Top of Supplied material
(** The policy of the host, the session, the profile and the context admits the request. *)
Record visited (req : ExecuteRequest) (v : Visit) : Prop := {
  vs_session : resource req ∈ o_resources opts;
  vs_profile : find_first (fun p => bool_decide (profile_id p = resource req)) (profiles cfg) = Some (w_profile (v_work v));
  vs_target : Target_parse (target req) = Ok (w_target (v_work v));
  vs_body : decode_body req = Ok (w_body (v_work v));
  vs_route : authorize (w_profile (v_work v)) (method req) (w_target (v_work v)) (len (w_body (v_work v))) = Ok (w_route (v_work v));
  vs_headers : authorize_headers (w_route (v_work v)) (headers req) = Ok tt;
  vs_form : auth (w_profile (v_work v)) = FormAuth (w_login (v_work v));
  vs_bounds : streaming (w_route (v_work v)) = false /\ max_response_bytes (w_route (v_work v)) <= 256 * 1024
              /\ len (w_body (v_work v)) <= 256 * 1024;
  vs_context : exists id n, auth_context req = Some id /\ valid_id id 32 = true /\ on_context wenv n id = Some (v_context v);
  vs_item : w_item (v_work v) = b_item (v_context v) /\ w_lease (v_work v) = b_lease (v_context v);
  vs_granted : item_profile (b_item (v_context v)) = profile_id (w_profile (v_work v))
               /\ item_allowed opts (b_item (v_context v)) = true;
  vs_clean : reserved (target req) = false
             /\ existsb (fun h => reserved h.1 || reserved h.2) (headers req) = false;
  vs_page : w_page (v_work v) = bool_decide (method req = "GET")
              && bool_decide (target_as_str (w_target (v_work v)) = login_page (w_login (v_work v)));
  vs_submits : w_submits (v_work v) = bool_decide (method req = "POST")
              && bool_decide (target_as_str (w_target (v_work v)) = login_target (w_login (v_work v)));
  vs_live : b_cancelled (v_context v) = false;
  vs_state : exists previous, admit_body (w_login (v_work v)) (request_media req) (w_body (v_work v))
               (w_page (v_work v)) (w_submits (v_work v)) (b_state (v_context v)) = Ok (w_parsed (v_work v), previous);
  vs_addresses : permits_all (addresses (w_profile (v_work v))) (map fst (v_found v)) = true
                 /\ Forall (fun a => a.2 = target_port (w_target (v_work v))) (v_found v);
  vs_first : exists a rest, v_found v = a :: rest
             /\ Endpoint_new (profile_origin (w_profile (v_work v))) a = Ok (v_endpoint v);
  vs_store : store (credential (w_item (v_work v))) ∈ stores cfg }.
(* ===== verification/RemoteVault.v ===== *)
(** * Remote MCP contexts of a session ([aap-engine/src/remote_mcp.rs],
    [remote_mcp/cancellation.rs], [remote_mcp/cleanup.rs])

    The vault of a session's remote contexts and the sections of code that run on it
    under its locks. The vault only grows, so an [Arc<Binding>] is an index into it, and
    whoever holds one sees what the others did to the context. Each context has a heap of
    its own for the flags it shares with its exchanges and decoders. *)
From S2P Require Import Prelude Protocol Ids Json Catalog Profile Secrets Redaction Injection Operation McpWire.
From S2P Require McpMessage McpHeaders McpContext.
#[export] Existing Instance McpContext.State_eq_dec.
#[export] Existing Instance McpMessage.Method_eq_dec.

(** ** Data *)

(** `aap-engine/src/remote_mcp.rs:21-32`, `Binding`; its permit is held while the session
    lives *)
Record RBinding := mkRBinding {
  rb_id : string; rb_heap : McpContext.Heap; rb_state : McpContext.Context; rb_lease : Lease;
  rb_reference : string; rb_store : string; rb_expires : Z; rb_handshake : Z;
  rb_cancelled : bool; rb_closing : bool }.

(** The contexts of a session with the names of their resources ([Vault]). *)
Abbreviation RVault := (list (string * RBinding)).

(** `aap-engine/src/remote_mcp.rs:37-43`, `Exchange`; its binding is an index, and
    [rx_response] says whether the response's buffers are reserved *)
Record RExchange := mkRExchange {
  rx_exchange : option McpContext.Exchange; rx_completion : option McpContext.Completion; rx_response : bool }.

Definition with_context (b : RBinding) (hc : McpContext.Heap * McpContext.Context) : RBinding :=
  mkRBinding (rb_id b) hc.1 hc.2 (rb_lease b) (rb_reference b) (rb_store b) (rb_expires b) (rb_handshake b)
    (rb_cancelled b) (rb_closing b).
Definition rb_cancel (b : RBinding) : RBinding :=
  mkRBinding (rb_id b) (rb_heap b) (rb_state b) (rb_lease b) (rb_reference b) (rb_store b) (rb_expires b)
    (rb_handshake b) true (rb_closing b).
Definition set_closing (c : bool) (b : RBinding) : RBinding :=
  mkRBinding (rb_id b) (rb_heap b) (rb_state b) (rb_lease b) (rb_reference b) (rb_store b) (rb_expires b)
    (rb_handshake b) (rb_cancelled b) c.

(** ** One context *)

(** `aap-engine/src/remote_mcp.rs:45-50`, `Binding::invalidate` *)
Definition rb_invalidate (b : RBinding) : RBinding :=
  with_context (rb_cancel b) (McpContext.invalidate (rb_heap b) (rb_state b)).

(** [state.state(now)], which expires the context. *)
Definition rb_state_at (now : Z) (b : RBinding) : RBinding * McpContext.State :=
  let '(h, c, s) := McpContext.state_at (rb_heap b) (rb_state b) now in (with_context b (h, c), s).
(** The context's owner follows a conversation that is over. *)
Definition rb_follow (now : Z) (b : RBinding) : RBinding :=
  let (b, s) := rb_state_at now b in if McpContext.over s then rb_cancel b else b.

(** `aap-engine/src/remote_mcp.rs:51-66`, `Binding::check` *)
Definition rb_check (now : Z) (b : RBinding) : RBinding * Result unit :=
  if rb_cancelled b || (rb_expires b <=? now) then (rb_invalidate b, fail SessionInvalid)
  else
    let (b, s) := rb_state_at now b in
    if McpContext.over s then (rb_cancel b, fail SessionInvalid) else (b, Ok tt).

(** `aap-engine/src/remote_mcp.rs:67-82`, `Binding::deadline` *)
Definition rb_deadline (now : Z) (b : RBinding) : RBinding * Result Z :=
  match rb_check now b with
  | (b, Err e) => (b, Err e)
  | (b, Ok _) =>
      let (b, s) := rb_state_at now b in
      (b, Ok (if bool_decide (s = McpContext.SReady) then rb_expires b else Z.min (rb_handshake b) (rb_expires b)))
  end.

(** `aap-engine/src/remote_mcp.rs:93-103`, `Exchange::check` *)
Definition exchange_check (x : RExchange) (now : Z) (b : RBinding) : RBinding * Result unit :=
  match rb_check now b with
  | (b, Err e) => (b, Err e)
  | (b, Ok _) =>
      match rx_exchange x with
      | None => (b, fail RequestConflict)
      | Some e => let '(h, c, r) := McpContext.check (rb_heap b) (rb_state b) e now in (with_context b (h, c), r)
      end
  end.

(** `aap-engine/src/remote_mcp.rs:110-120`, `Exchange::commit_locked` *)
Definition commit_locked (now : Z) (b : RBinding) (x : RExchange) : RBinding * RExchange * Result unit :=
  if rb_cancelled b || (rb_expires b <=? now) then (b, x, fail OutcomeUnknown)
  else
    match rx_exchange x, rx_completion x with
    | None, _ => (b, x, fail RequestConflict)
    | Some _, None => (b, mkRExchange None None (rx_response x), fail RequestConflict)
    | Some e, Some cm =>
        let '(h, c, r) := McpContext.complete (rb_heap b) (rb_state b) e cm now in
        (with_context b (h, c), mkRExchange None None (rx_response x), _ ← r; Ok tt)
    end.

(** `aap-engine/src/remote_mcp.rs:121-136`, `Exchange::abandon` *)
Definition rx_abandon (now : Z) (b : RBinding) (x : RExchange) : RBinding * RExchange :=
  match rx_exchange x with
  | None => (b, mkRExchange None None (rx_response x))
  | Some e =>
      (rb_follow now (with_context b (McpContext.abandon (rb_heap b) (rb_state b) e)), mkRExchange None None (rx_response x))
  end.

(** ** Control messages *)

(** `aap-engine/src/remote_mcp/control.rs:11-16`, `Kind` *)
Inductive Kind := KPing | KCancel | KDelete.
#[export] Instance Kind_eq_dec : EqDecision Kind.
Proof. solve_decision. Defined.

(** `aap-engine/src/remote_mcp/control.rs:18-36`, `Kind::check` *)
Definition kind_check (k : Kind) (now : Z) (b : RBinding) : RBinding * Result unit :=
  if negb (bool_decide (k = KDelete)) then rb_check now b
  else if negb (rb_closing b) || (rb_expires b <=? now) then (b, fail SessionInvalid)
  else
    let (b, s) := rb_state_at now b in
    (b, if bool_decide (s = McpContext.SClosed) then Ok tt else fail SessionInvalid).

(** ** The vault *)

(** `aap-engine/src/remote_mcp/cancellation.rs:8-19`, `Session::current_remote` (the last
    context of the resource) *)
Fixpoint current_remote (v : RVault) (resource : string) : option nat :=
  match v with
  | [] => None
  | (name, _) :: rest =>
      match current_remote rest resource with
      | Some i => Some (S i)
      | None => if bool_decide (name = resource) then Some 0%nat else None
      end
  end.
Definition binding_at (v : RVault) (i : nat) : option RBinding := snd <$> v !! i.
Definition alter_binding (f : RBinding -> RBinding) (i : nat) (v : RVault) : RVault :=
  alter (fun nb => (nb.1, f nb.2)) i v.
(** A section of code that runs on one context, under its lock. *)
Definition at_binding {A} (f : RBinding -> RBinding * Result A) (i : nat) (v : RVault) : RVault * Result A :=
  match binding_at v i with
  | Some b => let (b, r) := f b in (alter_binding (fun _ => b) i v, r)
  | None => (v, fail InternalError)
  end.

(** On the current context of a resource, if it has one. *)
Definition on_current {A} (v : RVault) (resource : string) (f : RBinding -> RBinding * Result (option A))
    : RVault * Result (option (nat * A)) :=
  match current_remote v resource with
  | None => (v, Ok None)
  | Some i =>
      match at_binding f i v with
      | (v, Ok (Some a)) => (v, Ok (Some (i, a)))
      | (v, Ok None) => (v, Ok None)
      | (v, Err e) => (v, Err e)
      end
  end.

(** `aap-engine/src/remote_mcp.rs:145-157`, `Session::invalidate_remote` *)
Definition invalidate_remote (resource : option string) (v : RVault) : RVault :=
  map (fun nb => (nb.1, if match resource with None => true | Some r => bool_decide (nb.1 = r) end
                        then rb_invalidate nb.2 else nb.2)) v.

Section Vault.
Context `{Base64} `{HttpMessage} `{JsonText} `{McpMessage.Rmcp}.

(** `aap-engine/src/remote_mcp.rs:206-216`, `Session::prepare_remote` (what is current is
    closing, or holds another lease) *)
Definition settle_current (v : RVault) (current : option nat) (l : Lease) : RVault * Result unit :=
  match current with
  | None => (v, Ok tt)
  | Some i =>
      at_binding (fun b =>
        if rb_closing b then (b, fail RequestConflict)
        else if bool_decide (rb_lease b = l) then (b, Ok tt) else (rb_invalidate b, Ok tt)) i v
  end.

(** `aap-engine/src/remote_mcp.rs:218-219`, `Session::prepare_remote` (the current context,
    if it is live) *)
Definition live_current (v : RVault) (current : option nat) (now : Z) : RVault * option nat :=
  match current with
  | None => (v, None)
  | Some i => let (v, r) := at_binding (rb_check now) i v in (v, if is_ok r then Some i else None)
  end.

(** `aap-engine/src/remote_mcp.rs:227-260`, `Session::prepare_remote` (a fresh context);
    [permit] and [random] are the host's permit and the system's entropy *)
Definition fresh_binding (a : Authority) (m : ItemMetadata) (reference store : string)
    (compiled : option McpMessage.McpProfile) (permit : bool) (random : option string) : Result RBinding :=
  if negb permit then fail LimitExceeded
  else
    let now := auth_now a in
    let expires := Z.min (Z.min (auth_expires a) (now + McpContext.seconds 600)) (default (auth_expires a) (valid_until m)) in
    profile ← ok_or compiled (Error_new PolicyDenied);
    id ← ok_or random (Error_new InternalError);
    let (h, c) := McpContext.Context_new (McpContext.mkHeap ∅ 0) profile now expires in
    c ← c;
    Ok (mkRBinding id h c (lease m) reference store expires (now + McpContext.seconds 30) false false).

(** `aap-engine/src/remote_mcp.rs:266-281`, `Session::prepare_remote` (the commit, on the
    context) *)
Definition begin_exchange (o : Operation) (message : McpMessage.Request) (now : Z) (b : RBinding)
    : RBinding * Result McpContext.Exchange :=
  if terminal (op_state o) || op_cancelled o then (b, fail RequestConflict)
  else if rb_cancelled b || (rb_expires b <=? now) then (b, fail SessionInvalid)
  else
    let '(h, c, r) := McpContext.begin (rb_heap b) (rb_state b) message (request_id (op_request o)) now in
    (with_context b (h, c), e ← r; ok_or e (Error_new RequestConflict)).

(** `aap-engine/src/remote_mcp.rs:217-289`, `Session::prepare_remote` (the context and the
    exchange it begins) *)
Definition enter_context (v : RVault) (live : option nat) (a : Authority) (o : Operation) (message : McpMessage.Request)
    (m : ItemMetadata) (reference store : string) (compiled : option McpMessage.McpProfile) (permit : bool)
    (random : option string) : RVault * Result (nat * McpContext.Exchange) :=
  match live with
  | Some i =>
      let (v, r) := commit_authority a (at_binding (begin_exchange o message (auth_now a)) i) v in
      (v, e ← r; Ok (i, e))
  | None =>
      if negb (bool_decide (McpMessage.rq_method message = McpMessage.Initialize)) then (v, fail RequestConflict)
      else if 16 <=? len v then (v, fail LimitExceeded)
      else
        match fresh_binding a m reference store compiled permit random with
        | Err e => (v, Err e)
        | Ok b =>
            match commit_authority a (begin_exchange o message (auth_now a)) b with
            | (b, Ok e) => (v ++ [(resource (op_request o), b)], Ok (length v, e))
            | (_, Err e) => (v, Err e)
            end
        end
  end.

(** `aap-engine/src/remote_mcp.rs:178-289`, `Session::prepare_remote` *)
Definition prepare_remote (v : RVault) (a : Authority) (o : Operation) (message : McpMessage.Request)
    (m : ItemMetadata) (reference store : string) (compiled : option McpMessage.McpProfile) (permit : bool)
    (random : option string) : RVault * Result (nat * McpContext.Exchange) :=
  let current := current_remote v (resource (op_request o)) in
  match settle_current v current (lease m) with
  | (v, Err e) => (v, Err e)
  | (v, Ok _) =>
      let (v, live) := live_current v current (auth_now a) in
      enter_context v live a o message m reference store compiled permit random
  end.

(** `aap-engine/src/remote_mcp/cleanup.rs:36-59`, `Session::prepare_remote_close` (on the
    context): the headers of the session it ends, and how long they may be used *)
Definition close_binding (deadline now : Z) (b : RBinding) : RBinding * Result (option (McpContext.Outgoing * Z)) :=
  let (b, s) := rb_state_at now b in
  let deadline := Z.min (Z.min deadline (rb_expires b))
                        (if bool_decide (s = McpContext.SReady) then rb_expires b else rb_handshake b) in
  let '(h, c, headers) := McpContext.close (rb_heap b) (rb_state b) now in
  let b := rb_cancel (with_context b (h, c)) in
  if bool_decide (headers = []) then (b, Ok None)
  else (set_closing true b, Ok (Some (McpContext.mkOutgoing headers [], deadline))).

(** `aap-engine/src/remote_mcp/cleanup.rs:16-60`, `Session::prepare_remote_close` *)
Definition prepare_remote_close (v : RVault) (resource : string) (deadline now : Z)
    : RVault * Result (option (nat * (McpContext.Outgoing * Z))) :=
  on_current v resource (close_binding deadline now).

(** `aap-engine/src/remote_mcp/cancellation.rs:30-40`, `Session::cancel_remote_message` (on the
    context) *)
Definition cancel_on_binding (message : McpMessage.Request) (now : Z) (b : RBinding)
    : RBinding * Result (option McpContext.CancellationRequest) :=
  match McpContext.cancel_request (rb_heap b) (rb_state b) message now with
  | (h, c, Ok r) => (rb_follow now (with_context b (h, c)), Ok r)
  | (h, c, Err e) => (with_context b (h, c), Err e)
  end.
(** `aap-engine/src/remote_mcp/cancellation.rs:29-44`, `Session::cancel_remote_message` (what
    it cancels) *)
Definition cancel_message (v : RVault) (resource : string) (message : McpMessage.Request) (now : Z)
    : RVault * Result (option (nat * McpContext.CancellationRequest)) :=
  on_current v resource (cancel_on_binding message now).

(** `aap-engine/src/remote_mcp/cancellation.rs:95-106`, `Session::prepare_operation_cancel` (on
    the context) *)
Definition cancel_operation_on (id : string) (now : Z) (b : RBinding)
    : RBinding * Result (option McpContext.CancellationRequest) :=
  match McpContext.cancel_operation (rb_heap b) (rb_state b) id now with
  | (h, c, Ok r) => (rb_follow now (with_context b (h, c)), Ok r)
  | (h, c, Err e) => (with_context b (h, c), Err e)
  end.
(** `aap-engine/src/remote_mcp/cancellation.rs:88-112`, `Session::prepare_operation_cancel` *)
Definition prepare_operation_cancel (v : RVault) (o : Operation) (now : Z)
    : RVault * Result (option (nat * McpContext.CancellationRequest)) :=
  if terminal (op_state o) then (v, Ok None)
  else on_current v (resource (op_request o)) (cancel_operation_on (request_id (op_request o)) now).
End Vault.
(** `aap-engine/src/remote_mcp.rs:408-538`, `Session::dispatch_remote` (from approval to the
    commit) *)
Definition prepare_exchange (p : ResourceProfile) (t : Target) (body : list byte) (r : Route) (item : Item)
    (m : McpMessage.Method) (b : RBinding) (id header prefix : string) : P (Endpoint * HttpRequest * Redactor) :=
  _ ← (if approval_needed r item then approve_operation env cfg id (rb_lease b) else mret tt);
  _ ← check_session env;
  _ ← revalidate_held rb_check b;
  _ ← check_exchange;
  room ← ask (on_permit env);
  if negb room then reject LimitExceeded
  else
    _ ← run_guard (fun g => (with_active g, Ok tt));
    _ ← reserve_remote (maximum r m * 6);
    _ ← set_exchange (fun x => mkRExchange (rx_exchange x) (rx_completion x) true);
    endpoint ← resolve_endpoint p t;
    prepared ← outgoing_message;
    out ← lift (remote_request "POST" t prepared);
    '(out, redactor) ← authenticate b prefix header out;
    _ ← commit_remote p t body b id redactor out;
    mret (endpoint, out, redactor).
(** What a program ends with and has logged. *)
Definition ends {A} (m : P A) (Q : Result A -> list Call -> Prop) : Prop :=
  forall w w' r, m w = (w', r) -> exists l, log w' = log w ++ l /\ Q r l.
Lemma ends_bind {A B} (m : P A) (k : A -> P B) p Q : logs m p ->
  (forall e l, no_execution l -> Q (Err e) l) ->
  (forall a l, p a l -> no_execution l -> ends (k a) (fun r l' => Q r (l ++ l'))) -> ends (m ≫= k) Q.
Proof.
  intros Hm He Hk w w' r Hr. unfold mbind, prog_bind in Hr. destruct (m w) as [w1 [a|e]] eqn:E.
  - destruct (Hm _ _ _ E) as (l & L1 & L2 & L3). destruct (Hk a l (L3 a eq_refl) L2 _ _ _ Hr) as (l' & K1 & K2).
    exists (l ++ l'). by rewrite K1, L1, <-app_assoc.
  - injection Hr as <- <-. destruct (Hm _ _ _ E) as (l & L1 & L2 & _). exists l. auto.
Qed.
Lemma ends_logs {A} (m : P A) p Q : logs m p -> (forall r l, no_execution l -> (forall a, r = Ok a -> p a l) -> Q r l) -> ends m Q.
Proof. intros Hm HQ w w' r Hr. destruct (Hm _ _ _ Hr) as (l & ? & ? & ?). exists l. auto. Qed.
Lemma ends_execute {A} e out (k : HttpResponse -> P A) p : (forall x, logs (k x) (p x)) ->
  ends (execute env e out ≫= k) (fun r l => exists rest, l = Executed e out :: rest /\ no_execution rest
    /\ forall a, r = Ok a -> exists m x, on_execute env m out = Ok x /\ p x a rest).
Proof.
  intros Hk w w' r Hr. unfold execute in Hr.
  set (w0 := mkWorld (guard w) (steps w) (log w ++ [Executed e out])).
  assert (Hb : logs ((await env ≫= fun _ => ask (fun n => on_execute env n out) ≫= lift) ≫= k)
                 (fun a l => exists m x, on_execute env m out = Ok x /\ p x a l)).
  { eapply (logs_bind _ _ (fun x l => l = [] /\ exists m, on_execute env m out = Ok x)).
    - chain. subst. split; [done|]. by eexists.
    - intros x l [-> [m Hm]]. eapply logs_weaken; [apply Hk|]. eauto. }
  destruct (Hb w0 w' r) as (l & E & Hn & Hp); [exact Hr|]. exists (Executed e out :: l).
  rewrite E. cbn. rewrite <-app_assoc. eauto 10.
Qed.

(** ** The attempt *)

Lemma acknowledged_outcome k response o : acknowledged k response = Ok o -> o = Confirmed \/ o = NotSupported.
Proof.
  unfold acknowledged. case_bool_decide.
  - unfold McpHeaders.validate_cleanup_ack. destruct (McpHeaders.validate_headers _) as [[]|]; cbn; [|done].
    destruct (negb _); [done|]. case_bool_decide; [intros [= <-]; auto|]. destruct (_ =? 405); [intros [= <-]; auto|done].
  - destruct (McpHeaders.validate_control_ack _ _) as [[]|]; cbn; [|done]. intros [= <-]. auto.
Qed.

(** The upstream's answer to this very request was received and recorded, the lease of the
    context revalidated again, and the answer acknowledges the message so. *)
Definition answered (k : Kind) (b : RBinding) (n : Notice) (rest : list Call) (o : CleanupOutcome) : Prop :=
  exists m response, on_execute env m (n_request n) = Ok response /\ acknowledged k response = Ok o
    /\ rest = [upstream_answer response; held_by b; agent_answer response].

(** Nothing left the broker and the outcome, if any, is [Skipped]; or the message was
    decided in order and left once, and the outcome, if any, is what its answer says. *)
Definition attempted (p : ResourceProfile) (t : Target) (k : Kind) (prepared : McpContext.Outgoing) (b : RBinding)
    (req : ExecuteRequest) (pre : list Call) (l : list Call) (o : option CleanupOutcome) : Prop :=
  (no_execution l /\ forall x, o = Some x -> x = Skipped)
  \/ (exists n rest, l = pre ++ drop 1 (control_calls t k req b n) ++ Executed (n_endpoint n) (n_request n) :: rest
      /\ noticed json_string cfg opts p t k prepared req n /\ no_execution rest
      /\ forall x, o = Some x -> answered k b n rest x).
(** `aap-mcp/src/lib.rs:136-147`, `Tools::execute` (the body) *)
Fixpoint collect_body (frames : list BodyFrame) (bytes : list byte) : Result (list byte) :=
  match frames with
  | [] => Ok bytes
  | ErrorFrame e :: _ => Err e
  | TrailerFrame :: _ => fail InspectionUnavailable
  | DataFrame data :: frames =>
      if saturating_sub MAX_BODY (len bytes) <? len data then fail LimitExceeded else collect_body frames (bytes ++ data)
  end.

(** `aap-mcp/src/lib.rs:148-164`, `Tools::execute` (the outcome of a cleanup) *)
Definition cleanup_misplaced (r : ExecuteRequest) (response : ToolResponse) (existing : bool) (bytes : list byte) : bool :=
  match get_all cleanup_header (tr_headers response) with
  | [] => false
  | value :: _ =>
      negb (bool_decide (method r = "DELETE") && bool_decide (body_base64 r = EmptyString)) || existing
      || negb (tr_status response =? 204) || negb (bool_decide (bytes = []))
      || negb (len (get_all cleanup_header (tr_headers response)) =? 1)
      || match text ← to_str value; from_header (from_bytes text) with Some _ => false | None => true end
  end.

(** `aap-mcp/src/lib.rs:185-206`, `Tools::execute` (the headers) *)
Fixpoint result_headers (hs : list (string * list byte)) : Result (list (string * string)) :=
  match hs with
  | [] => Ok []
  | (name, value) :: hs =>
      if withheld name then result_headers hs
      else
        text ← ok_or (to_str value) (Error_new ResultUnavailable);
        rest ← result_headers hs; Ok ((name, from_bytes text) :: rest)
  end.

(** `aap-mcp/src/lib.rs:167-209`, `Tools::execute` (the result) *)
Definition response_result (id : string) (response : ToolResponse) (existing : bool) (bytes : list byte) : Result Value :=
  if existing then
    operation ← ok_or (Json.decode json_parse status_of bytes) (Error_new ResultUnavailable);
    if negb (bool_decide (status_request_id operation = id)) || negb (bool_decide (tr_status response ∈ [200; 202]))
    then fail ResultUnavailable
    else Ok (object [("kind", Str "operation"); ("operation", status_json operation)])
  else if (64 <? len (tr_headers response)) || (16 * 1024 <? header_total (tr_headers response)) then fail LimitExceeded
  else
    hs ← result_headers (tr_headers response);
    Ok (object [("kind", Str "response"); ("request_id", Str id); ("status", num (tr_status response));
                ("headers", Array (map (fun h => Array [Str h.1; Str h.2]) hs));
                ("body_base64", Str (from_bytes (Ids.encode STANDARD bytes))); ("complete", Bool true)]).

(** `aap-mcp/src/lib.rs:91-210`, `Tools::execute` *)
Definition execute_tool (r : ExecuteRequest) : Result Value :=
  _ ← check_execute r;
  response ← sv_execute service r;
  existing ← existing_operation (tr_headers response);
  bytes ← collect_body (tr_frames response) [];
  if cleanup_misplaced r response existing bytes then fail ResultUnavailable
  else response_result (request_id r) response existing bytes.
Bottom of Supplied material
### Problem
Check each line of the data above for the word "ToolResponse". Report how many lines have it, and nothing else.

### Written reply
2